It’s long been said that Arkansas’ fifth season is “tornado.” That’s an unpleasant reality, magnified by the fact that twisters aren’t confined to particular months and can occur at any hour as well.
However, the bulk of the state’s tornadoes strike during April and May, so area residents are being cautioned to keep an eye on the sky and give special attention to weather forecasts and statements. Tornado warning capabilities have improved dramatically over the past 50 years, but twisters can develop rapidly and allow mere moments for an alert to be issued.
Between 2000 and 2010, the state experienced 92 April and 124 May tornadoes. From 1950 through 2010, April counted 343 twisters while May notched 296. During that six-decade period, no other month had more than 184, and the overall number of twisters was 1,867.
“Preparation is the key to safety against tornadoes and other emergencies,” said Karen Quarles, coordinator of the Jefferson County Office of Emergency Management. “There are several steps you can take to be prepared for a severe storm that could contain a tornado.
“First, develop an emergency storm plan for all family members, whether at home, work, school or outdoors,” she said. “Teach children their county and neighboring counties since storm alerts are given by county. Meanwhile, keep highway maps in several convenient locations to follow storm movements. Formulate and conduct your own storm drills. Have a NOAA weather radio with a warning alarm to receive warnings 24 hours a day, and make certain the radio has a battery backup.
“Listen to your television or radio for the latest weather updates,” Quarles continued. “And if you’re outdoors, listen to the latest forecasts and take necessary precautions during threatening weather. You may have to delay your outdoor activities until the danger is past, but it’s always better to be safe than late or sorry.”
Quarles said it’s important that persons know the difference between tornado watches and warnings.
“Keep in mind that a watch means that conditions are favorable for the development of a tornado,” she pointed out. “A warning means that a tornado is imminent.”

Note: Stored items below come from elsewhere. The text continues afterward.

(** C17: After a crash at any point of a careful client's work, if the authority has
    admitted what was under way, opening the ledger succeeds: every retained
    object is still there, every prepared commit is now an object with exactly
    the admitted transition, and every object is the tree its record
    describes. *)
Theorem quar_reopen e w d :
  root <> "" -> owner <> "" -> agent <> "" ->
  reachable root owner agent true {| sy_ledger := None; sy_world := w |} ->
  w_file w = FileDoc d -> smooth e d -> all_admitted d (w_authority w) ->
  exists w' l, OpenQuarantineLedger e root owner agent w = (w', Ok l) /\
    ql_closed l = false /\ ql_poisoned l = false /\
    ls_Objects d ⊆ ls_Objects (ql_state l) /\
    (forall id r, ls_Reservations d !! id = Some r -> is_prepared r ->
       exists o, ls_Objects (ql_state l) !! r_CommitDigest r = Some o /\ q_CommitTransition o = pending_request d r) /\
    (forall key o, ls_Objects (ql_state l) !! key = Some o -> stored (w_entries w') key key (q_Bytes o) (q_Files o)) /\
    (forall id r, ls_Reservations (ql_state l) !! id = Some r -> r_AuthorityPhase r = "reserved").
Proof.
  intros Hr Ho Ha Hreach Hf Hsm Hadm. apply reachable_careful in Hreach.
  destruct (smooth_open e w d Hr Ho Ha Hreach Hf Hsm Hadm)
    as (w' & l & E & Hcl & Hpo & Hq & _ & _ & _ & _ & _ & _ & _ & Hsub & Hpend & Hst & _).
  exists w', l. split; [done|]. split; [done|]. split; [done|]. split; [done|]. split; [|done].
  intros id r Hid Hp. destruct (Hpend id r Hid Hp) as (o & Hob & _ & _ & Et). exists o. split; [done|].
  unfold pending_request. rewrite bool_decide_eq_false_2; [done|]. unfold is_prepared in Hp. congruence.
Qed.
Lemma receipts_spec l records : forall receipts, receipts_of l records = Ok receipts ->
  forall receipt, receipt ∈ receipts -> exists o, o ∈ records /\ receipt = receiptForRecord l o.
Proof.
  induction records as [|o records IH]; intros receipts H receipt Hin; cbn in H.
  - injection H as <-. by apply not_elem_of_nil in Hin.
  - destruct (validateObjectRecord l o); [|done]. destruct (receipts_of l records) as [rest|] eqn:E; [|done].
    injection H as <-. apply elem_of_cons in Hin as [->|Hin]; [exists o; split; [by left|done]|].
    destruct (IH _ eq_refl _ Hin) as (o' & ? & ?). exists o'. split; [by right|done].
Qed.

(** A listed receipt is that of a retained object. *)
Lemma listed_record e l w l' w' receipts receipt :
  CommitReceipts e l w = (l', w', Ok receipts) -> receipt ∈ receipts ->
  ql_poisoned l = false /\ exists key o, ls_Objects (ql_state l) !! key = Some o /\ receipt = receiptForRecord l o.
Proof.
  intros Hrec Hin. unfold CommitReceipts in Hrec. destruct (ql_closed l || ql_poisoned l) eqn:Hcp; [done|].
  apply orb_false_iff in Hcp as [_ Hpo]. split; [done|].
  assert (receipts_of l (sort_by fst (map_to_list (ls_Objects (ql_state l)))).*2 = Ok receipts) as Hrcs.
  { destruct (requirePinnedRootLocked _ l) as [l1 p] eqn:Hp. apply pinned_cases in Hp as [[-> ->]|[He ->]].
    - by destruct (receipts_of l _); [injection Hrec as <- <- <-|].
    - by destruct p. }
  destruct (receipts_spec _ _ _ Hrcs _ Hin) as (o & Hrecord & ->).
  apply list_elem_of_fmap in Hrecord as ([key o'] & -> & Hk). rewrite sort_by_Permutation in Hk.
  exists key, o'. split; [by apply elem_of_map_to_list in Hk|done].
Qed.

(** ** Revisions

    A ledger takes a revision with every admitted transition, at most one in a
    call; nothing retained is ahead of it, and what is pending is next. *)

Record revised (n : N) (st : quarantineLedgerState) : Prop := {
  rv_bound : ls_LedgerRevision st <= n;
  rv_objects : map_Forall (fun _ o => ar_NextRevision (q_CommitTransition o) <= ls_LedgerRevision st) (ls_Objects st);
  rv_pending id r : ls_Reservations st !! id = Some r -> r_AuthorityPhase r <> "reserved" ->
    r_NextRevision r = add64w (ls_LedgerRevision st) 1;
  rv_one id id' r r' : ls_Reservations st !! id = Some r -> ls_Reservations st !! id' = Some r' ->
    r_AuthorityPhase r <> "reserved" -> r_AuthorityPhase r' <> "reserved" -> id = id'
}.

Definition revised_file (n : N) (w : world) : Prop := forall d, w_file w = FileDoc d -> revised n d.

(** What is retained is retained in the file, which is that of the ledger. *)
Definition kept_by (st d : quarantineLedgerState) : Prop :=
  ls_Objects st ⊆ ls_Objects d /\ ls_RootDevice st = ls_RootDevice d /\ ls_RootInode st = ls_RootInode d /\
  ls_LedgerID st = ls_LedgerID d.
Definition kept_in (st : quarantineLedgerState) (w : world) : Prop := exists d, w_file w = FileDoc d /\ kept_by st d.

#[local] Instance kept_by_trans : Transitive kept_by.
Proof. intros s1 s2 s3 (? & ? & ? & ?) (? & ? & ? & ?). split; [by etrans|]. repeat split; congruence. Qed.

Record tracks (n : N) (l : QuarantineLedger) (w : world) : Prop := {
  tk_state : revised n (ql_state l);
  tk_file : revised_file n w;
  tk_kept : kept_in (ql_state l) w
}.

Lemma revised_le n m st : n <= m -> revised n st -> revised m st.
Proof. intros H []. constructor; try done. lia. Qed.

Lemma tracks_le n m l w : n <= m -> tracks n l w -> tracks m l w.
Proof.
  intros H [H1 H2 H3]. constructor; [by eapply revised_le| |done]. intros d Hd. eapply revised_le; [exact H|by apply H2].
Qed.

Lemma revised_quiet n st st' :
  revised n st -> quiet st' -> ls_LedgerRevision st' = ls_LedgerRevision st -> ls_Objects st' ⊆ ls_Objects st -> revised n st'.
Proof.
  intros [Hb Ho Hp H1] Hq Er Hsub. constructor.
  - by rewrite Er.
  - intros key o Hk. cbn. rewrite Er. eapply Ho. by eapply lookup_weaken.
  - intros id r Hr Hne. by destruct (Hne (Hq id r Hr)).
  - intros id id' r r' Hr _ Hne. by destruct (Hne (Hq id r Hr)).
Qed.

(** A transition becomes pending. *)
Lemma revised_pending n st st' id r :
  revised n st -> quiet st -> ls_LedgerRevision st' = ls_LedgerRevision st -> ls_Objects st' = ls_Objects st ->
  ls_Reservations st' = <[id := r]> (ls_Reservations st) -> r_NextRevision r = add64w (ls_LedgerRevision st) 1 ->
  revised n st'.
Proof.
  intros [Hb Ho Hp H1] Hq Er Eo Ers En.
  assert (forall id' r', ls_Reservations st' !! id' = Some r' -> r_AuthorityPhase r' <> "reserved" -> id' = id /\ r' = r) as Hone.
  { intros id' r' Hr Hne. rewrite Ers in Hr. apply lookup_insert_Some in Hr as [[-> ->]|[_ Hr]]; [done|].
    by destruct (Hne (Hq id' r' Hr)). }
  constructor.
  - by rewrite Er.
  - intros key o Hk. cbn. rewrite Er. rewrite Eo in Hk. by apply (Ho key).
  - intros id' r' Hr Hne. destruct (Hone _ _ Hr Hne) as [_ ->]. by rewrite Er.
  - intros id1 id2 r1 r2 Hr1 Hr2 Hn1 Hn2. by destruct (Hone _ _ Hr1 Hn1) as [-> _], (Hone _ _ Hr2 Hn2) as [-> _].
Qed.

(** The pending transition is accounted for. *)
Lemma revised_next n st st' :
  revised n st -> n < MaxUint64 -> quiet st' -> ls_LedgerRevision st' = add64w (ls_LedgerRevision st) 1 ->
  (forall key o, ls_Objects st' !! key = Some o ->
     ls_Objects st !! key = Some o \/ ar_NextRevision (q_CommitTransition o) = add64w (ls_LedgerRevision st) 1) ->
  revised (n + 1) st'.
Proof.
  intros [Hb Ho Hp H1] Hn Hq Er Hobj.
  assert (add64w (ls_LedgerRevision st) 1 = ls_LedgerRevision st + 1) as E by (apply add64w_exact; lia).
  constructor.
  - rewrite Er, E. lia.
  - intros key o Hk. cbn. rewrite Er, E. destruct (Hobj key o Hk) as [Hold| ->]; [|lia].
    specialize (Ho key o Hold). cbn in Ho. lia.
  - intros id r Hr Hne. by destruct (Hne (Hq id r Hr)).
  - intros id id' r r' Hr _ Hne. by destruct (Hne (Hq id r Hr)).
Qed.

Lemma quiet_delete id st st' :
  quiet st -> ls_Reservations st' = delete id (ls_Reservations st) -> quiet st'.
Proof. intros Hq E id' r Hr. rewrite E in Hr. apply lookup_delete_Some in Hr as [_ Hr]. by eapply Hq. Qed.

(** The only pending transition is settled. *)
Lemma quiet_settled n st st' id r :
  revised n st -> ls_Reservations st !! id = Some r -> r_AuthorityPhase r <> "reserved" ->
  (forall id' r', ls_Reservations st' !! id' = Some r' ->
     r_AuthorityPhase r' = "reserved" \/ (id' <> id /\ ls_Reservations st !! id' = Some r')) -> quiet st'.
Proof.
  intros Hrev Hid Hne Hst id' r' Hr'. destruct (Hst id' r' Hr') as [?|[Hd Hr]]; [done|].
  destruct (decide (r_AuthorityPhase r' = "reserved")) as [?|Hne']; [done|].
  destruct Hd. by eapply (rv_one _ _ Hrev).
Qed.

Lemma revised_persist n e l w w' r :
  persistLocked e l w = (w', r) -> revised n (ql_state l) -> revised_file n w ->
  revised_file n w' /\ (kept_in (ql_state l) w -> kept_in (ql_state l) w') /\ (r = Ok tt -> kept_in (ql_state l) w').
Proof.
  intros Hp Hl Hf. apply quar_persist_cases in Hp as (_ & _ & Hfile & Hok). split; [|split].
  - intros d Hd. destruct Hfile as [E|E]; rewrite E in Hd; [by apply Hf|by injection Hd as <-].
  - intros (d & Hd & Hsub). destruct Hfile as [E|E]; [exists d|exists (ql_state l)]; by rewrite E.
  - intros Hr. exists (ql_state l). split; [by apply Hok|done].
Qed.

Lemma tracks_same n l w w' : w_file w' = w_file w -> tracks n l w -> tracks n l w'.
Proof. intros E [H1 H2 H3]. constructor; [done|unfold revised_file; by rewrite E|unfold kept_in; by rewrite E]. Qed.

(** A change of the state that leaves the file alone. *)
Lemma tracks_state n st l w :
  tracks n l w -> revised n st -> kept_by st (ql_state l) -> tracks n (set_state st l) w.
Proof. intros [H1 H2 (d & Hd & Hsub)] Hst Hs. constructor; [done..|]. exists d. split; [done|]. by etrans. Qed.

Lemma tracks_persist n e l w w' r : persistLocked e l w = (w', r) -> tracks n l w -> tracks n l w'.
Proof. intros Hp [H1 H2 H3]. destruct (revised_persist _ _ _ _ _ _ Hp H1 H2) as (? & ? & _). constructor; auto. Qed.

Lemma Reserve_tracks n e principal source generation l w l' w' r :
  Reserve e principal source generation l w = (l', w', r) -> (ql_poisoned l = false -> quiet (ql_state l)) ->
  n < MaxUint64 -> tracks n l w -> tracks (n + 1) l' w'.
Proof.
  intros H Hquiet Hn Ht. assert (tracks (n + 1) l w) as Ht1 by (eapply tracks_le; [|exact Ht]; lia). unfold Reserve in H.
  destruct (ql_closed l || ql_poisoned l) eqn:Hcp; [by injection H as <- <- <-|]. apply orb_false_iff in Hcp as [_ Hpo].
  specialize (Hquiet Hpo).
  destruct (requirePinnedRootLocked _ l) as [l1 p] eqn:Hp. apply pinned_cases in Hp as [[-> ->]|[He ->]].
  2: { destruct p; [done|]. injection H as <- <- <-. by destruct Ht1. }
  destruct (_ || _) in H; [by injection H as <- <- <-|]. destruct (negb _ && _) in H; [by injection H as <- <- <-|].
  set (day := Format_day (oe_now e)) in H. set (st1 := with_daily _ (ls_LastRequestDay (ql_state l)) _) in H.
  assert (revised n st1) as Hr1 by (apply (revised_quiet n (ql_state l)); [apply Ht|done..]).
  assert (tracks n (set_state st1 l) w) as Ht2 by by apply tracks_state.
  assert (tracks (n + 1) (set_state st1 l) w) as Ht3 by (eapply tracks_le; [|exact Ht2]; lia).
  destruct (_ <=? _) in H; [by injection H as <- <- <-|].
  destruct (usageLocked _ _ _) as [[[global perPrincipal] perSource] objects].
  destruct (_ || _) in H; [by injection H as <- <- <-|]. destruct (oe_id e) as [id|]; [|by injection H as <- <- <-].
  set (r0 := new_reservation e id principal source generation st1) in H. set (st' := with_daily _ day _) in H.
  assert (tracks n (set_state st' l) w) as Ht4.
  { apply (tracks_state n st' (set_state st1 l)); [done| |done]. by apply (revised_pending n st1 st' id r0). }
  destruct (persistLocked _ _ w) as [w1 p] eqn:Hp1. apply (tracks_persist n) in Hp1 as Ht5; [|done].
  destruct p as [[]|].
  2: { injection H as <- <- <-. apply (tracks_le n); [lia|]. apply (tracks_state n _ (set_state st' l)); [done| |done].
       apply (revised_quiet n st1); [done| |done..]. apply (quiet_delete id (ql_state l)); [done|].
       cbn. by rewrite delete_insert_eq. }
  destruct (AdmitCapabilityAcquisition _ _ _) as [a' res].
  assert (tracks (n + 1) (set_state st' l) (with_authority a' w1)) as Ht6
    by (apply (tracks_le n); [lia|by apply (tracks_same n _ w1)]).
  destruct res; [|injection H as <- <- <-; by destruct Ht6].
  set (st2 := with_books _ _ _ st') in H.
  destruct (persistLocked _ _ (with_authority a' w1)) as [w2 p] eqn:Hp2.
  apply (tracks_persist (n + 1)) in Hp2 as Ht7.
  - destruct p; injection H as <- <- <-; [done|by destruct Ht7].
  - apply (tracks_state (n + 1) st2 (set_state st' l)); [done| |done]. apply (revised_next n st1); [done|done| |done|by left].
    intros id' r' Hr'. cbn in Hr'. rewrite insert_insert_eq in Hr'. apply lookup_insert_Some in Hr' as [[_ <-]|[_ Hr']]; [done|].
    by eapply Hquiet.
Qed.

She added that when a warning is issued, it’s critical that persons move to a previously designated safe area. “A basement may be the best location,” she advised. “If an underground shelter isn’t available, go to an interior room or hallway on the lowest floor and — if possible — crouch under a heavy object, like a desk, away from windows and doors. And if your place of work doesn’t have a safety plan, strongly encourage your employer to establish one.”
Quarles said that people sometimes tend to believe that if a tornado approaches as they’re driving, they can escape by speeding away.
“Don’t try that,” she said. “You don’t want to drive over the speed limit and endanger others as well as yourself. An automobile can be as deadly as a tornado. Instead of trying to outrun a storm, keep a clear mind and don’t panic. If you are aware of a nearby designated storm shelter and can safety make it there, that’s good. If you see flying debris as you’re driving, pull over and park.
“If you can place yourself lower than the roadway, exit your vehicle and lay in a ditch or ravine, covering your head with your hands,” she went on, “As a last resort, stay in your vehicle and keep your seat belt on. Put your head down between the windows and cover your head with your hands if you don’t have a blanket available.”
Quarles said preparation may not be enough to prevent a severe weather emergency, but readiness can reduce the accompanying risk.